## AIM OF THE EXERCISE
Go to the line below containing "Proof. intros Hk. rewrite" and print exactly from there through the line containing "((Z.abs z < INT_MAX_STR_VALUE)%Z ->", both included. Print nothing else.

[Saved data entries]

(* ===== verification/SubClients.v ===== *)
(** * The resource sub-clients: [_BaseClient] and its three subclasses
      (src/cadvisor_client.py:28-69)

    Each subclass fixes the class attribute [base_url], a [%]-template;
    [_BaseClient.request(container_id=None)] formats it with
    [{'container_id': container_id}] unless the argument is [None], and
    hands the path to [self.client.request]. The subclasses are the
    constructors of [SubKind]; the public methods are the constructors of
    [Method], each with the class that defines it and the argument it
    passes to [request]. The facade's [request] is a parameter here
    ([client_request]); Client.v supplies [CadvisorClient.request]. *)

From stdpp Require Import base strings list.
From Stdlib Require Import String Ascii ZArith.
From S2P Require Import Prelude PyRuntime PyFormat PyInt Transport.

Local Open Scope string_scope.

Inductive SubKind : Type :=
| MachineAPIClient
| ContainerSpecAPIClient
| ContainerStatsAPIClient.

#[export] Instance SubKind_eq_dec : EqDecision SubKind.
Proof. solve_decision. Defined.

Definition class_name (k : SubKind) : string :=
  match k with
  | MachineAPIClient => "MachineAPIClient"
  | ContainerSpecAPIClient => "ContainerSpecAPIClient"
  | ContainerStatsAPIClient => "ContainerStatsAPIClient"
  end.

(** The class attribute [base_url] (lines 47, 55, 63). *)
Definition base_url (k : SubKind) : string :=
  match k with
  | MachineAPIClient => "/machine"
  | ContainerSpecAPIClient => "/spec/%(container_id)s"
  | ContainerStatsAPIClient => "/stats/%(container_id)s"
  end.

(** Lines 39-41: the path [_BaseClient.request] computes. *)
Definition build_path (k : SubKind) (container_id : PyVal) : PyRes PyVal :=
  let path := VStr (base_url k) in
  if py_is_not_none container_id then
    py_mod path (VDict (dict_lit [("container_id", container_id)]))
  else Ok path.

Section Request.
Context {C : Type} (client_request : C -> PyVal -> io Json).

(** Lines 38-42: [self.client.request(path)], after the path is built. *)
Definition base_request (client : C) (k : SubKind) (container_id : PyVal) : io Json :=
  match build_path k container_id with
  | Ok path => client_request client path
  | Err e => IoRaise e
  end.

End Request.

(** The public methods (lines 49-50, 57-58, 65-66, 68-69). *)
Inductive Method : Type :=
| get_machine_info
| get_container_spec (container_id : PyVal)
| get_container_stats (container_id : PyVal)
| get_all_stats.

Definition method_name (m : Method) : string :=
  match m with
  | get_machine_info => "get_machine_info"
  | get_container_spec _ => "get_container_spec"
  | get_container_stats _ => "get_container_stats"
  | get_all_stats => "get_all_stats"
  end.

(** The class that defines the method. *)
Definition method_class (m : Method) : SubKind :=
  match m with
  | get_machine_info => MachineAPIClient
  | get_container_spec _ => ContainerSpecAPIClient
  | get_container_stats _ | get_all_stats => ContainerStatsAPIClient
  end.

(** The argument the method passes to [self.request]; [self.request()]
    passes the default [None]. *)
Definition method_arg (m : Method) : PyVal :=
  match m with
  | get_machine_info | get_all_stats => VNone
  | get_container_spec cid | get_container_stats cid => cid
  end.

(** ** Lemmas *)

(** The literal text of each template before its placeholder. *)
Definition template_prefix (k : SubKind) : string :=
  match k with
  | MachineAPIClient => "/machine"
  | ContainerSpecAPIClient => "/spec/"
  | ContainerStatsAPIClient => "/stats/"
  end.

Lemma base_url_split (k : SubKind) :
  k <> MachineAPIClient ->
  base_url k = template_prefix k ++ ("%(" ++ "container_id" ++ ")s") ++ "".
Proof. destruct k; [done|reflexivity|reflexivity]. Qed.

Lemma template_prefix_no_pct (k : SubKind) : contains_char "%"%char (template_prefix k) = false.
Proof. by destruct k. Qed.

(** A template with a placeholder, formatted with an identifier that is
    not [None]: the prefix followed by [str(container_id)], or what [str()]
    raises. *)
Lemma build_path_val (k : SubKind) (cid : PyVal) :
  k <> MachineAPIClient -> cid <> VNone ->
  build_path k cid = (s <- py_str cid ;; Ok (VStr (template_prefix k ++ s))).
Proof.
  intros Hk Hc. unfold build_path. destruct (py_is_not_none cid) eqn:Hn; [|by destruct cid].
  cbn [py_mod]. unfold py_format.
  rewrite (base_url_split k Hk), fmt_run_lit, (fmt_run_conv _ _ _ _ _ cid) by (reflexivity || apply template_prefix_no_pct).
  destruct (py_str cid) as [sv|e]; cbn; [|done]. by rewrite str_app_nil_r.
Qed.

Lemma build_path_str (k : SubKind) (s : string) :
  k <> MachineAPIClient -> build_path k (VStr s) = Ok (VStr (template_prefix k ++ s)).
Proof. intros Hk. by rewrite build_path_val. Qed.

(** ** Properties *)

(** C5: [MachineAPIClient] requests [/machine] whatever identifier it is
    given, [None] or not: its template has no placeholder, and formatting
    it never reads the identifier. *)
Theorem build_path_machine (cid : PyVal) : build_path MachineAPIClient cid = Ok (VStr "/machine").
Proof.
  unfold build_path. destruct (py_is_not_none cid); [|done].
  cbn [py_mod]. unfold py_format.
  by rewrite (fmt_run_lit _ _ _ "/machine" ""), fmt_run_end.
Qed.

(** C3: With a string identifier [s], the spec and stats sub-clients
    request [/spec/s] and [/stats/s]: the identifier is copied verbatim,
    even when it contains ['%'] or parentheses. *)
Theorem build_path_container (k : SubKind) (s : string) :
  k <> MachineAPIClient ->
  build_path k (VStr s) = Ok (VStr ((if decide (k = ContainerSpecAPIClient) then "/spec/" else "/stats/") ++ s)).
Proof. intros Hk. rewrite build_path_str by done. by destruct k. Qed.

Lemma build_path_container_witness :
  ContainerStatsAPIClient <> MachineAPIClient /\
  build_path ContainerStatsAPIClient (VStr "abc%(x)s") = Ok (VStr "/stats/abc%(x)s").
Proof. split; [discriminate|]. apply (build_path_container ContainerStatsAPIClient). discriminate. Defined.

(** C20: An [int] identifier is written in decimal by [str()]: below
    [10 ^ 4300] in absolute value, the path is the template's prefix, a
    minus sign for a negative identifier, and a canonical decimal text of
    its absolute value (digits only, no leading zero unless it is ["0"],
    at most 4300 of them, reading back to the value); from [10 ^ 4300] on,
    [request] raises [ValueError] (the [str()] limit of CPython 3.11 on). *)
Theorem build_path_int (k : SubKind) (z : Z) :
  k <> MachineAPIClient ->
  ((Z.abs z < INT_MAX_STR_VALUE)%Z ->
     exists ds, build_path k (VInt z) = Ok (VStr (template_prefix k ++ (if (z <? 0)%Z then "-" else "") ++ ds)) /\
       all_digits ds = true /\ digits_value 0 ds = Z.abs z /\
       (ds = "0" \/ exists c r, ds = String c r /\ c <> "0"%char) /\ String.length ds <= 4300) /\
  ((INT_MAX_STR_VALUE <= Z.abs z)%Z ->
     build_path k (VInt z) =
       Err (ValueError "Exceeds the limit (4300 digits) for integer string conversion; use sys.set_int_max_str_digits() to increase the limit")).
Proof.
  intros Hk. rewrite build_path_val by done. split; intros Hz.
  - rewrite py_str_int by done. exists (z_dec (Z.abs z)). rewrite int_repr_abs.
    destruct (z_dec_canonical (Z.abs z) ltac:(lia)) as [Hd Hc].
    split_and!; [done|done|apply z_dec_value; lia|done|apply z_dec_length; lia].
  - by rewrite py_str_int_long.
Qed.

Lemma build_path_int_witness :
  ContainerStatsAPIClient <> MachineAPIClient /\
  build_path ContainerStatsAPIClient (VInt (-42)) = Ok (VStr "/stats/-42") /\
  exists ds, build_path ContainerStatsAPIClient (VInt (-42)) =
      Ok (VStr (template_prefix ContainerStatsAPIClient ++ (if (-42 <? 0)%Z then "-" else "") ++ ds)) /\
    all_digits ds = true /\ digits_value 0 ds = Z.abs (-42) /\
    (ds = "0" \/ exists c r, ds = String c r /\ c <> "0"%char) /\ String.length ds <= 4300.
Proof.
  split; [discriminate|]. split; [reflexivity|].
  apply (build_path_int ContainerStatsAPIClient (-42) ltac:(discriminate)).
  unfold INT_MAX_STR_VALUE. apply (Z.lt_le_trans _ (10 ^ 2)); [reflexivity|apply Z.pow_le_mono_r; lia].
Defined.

## TASK ANSWER
Proof. intros Hk. rewrite build_path_str by done. by destruct k. Qed.

Lemma build_path_container_witness :
  ContainerStatsAPIClient <> MachineAPIClient /\
  build_path ContainerStatsAPIClient (VStr "abc%(x)s") = Ok (VStr "/stats/abc%(x)s").
Proof. split; [discriminate|]. apply (build_path_container ContainerStatsAPIClient). discriminate. Defined.

(** C20: An [int] identifier is written in decimal by [str()]: below
    [10 ^ 4300] in absolute value, the path is the template's prefix, a
    minus sign for a negative identifier, and a canonical decimal text of
    its absolute value (digits only, no leading zero unless it is ["0"],
    at most 4300 of them, reading back to the value); from [10 ^ 4300] on,
    [request] raises [ValueError] (the [str()] limit of CPython 3.11 on). *)
Theorem build_path_int (k : SubKind) (z : Z) :
  k <> MachineAPIClient ->
  ((Z.abs z < INT_MAX_STR_VALUE)%Z ->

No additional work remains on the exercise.